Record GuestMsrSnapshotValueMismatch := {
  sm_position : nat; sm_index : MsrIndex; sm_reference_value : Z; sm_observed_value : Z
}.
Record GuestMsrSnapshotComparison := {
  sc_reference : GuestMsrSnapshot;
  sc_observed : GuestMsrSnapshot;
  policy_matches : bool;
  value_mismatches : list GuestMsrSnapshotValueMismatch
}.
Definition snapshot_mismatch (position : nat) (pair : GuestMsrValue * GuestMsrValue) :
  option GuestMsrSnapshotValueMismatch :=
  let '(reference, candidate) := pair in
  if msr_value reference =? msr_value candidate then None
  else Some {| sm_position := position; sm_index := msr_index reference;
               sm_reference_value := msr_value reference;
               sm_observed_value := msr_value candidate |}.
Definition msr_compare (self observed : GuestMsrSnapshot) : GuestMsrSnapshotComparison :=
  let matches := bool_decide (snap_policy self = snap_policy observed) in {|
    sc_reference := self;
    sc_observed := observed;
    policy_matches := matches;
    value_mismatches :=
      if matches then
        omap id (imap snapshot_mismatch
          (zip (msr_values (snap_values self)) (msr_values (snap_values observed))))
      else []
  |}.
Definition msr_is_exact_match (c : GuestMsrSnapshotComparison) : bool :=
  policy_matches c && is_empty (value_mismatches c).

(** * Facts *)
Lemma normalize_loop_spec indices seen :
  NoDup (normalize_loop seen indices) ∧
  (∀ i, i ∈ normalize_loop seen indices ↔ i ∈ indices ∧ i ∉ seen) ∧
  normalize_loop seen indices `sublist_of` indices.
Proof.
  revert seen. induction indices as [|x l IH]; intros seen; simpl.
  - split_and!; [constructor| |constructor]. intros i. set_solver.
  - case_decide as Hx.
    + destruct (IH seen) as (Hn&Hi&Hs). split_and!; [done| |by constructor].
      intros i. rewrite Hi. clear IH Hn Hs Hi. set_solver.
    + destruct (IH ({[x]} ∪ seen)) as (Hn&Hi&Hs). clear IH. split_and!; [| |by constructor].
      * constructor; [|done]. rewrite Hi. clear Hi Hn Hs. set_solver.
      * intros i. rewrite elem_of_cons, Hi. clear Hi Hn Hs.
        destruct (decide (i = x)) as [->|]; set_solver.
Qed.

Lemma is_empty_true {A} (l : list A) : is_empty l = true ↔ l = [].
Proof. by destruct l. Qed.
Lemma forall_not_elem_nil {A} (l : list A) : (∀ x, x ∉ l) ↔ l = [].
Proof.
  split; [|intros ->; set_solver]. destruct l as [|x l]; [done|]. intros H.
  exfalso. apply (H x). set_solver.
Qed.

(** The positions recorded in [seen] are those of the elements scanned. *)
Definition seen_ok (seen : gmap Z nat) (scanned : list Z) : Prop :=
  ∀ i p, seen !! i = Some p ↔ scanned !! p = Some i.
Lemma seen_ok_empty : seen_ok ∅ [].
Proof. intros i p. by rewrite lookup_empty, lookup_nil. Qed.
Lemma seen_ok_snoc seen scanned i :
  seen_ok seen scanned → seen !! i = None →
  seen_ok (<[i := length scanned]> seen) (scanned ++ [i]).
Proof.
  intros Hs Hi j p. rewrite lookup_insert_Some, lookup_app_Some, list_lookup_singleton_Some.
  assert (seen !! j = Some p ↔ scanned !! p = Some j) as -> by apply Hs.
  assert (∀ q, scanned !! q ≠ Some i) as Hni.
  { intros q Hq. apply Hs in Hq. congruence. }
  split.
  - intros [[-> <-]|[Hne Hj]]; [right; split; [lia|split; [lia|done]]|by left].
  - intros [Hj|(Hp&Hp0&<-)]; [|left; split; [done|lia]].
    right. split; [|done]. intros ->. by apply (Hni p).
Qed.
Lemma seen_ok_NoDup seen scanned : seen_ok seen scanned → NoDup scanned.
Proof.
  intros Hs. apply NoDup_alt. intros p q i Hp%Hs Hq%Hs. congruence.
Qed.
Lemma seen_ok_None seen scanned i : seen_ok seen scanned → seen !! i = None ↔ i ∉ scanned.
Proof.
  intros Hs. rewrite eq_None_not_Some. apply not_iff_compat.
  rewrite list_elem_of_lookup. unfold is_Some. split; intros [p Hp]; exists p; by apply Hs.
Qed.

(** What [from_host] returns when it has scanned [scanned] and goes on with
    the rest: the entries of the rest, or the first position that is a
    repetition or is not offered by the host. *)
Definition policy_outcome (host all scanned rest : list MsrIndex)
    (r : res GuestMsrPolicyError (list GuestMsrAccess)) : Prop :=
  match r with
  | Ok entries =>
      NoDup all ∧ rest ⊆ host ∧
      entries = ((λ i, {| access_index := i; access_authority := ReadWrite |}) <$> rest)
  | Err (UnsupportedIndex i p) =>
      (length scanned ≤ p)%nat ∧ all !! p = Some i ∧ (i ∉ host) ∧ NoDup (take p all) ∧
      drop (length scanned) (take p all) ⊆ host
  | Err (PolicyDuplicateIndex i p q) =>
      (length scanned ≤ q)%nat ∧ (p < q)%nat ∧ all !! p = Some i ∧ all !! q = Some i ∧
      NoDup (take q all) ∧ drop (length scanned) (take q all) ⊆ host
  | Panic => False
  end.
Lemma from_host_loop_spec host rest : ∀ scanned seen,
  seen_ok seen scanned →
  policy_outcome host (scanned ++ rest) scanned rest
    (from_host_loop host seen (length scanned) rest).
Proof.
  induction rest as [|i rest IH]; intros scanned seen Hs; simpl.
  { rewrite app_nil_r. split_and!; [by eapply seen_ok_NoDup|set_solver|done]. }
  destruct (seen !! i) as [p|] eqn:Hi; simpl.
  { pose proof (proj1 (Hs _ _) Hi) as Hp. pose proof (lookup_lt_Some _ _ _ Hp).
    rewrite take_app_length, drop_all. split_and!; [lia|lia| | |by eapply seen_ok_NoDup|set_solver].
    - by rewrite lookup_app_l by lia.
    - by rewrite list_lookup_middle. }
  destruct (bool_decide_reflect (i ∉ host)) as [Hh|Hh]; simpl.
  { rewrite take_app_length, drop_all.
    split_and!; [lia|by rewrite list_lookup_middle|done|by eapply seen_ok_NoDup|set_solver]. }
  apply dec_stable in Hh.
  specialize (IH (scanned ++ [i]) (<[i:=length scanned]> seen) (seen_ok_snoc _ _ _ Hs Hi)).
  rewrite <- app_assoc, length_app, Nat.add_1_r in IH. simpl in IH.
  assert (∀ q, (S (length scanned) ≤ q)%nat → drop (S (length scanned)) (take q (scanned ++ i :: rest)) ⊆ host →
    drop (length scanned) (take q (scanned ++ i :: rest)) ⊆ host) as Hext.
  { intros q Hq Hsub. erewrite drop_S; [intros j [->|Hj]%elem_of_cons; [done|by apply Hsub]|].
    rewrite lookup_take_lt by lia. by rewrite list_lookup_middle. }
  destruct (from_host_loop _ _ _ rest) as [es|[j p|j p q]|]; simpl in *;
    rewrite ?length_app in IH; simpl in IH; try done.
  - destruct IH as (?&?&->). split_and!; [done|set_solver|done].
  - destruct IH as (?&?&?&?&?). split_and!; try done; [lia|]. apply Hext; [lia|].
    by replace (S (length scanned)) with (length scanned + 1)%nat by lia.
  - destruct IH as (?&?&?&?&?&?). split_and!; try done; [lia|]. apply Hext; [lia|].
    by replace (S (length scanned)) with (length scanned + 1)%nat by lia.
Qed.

==================================================

### WHAT YOU NEED TO DO
Starting with the first line of the listing above and ending with the line that holds "[| |by constructor].", return those lines exactly as written, both included.

### RESPONSE TO THE TASK
Record GuestMsrSnapshotValueMismatch := {
  sm_position : nat; sm_index : MsrIndex; sm_reference_value : Z; sm_observed_value : Z
}.
Record GuestMsrSnapshotComparison := {
  sc_reference : GuestMsrSnapshot;
  sc_observed : GuestMsrSnapshot;
  policy_matches : bool;
  value_mismatches : list GuestMsrSnapshotValueMismatch
}.
Definition snapshot_mismatch (position : nat) (pair : GuestMsrValue * GuestMsrValue) :
  option GuestMsrSnapshotValueMismatch :=
  let '(reference, candidate) := pair in
  if msr_value reference =? msr_value candidate then None
  else Some {| sm_position := position; sm_index := msr_index reference;
               sm_reference_value := msr_value reference;
               sm_observed_value := msr_value candidate |}.
Definition msr_compare (self observed : GuestMsrSnapshot) : GuestMsrSnapshotComparison :=
  let matches := bool_decide (snap_policy self = snap_policy observed) in {|
    sc_reference := self;
    sc_observed := observed;
    policy_matches := matches;
    value_mismatches :=
      if matches then
        omap id (imap snapshot_mismatch
          (zip (msr_values (snap_values self)) (msr_values (snap_values observed))))
      else []
  |}.
Definition msr_is_exact_match (c : GuestMsrSnapshotComparison) : bool :=
  policy_matches c && is_empty (value_mismatches c).

(** * Facts *)
Lemma normalize_loop_spec indices seen :
  NoDup (normalize_loop seen indices) ∧
  (∀ i, i ∈ normalize_loop seen indices ↔ i ∈ indices ∧ i ∉ seen) ∧
  normalize_loop seen indices `sublist_of` indices.
Proof.
  revert seen. induction indices as [|x l IH]; intros seen; simpl.
  - split_and!; [constructor| |constructor]. intros i. set_solver.
  - case_decide as Hx.
    + destruct (IH seen) as (Hn&Hi&Hs). split_and!; [done| |by constructor].
      intros i. rewrite Hi. clear IH Hn Hs Hi. set_solver.
    + destruct (IH ({[x]} ∪ seen)) as (Hn&Hi&Hs). clear IH. split_and!; [| |by constructor].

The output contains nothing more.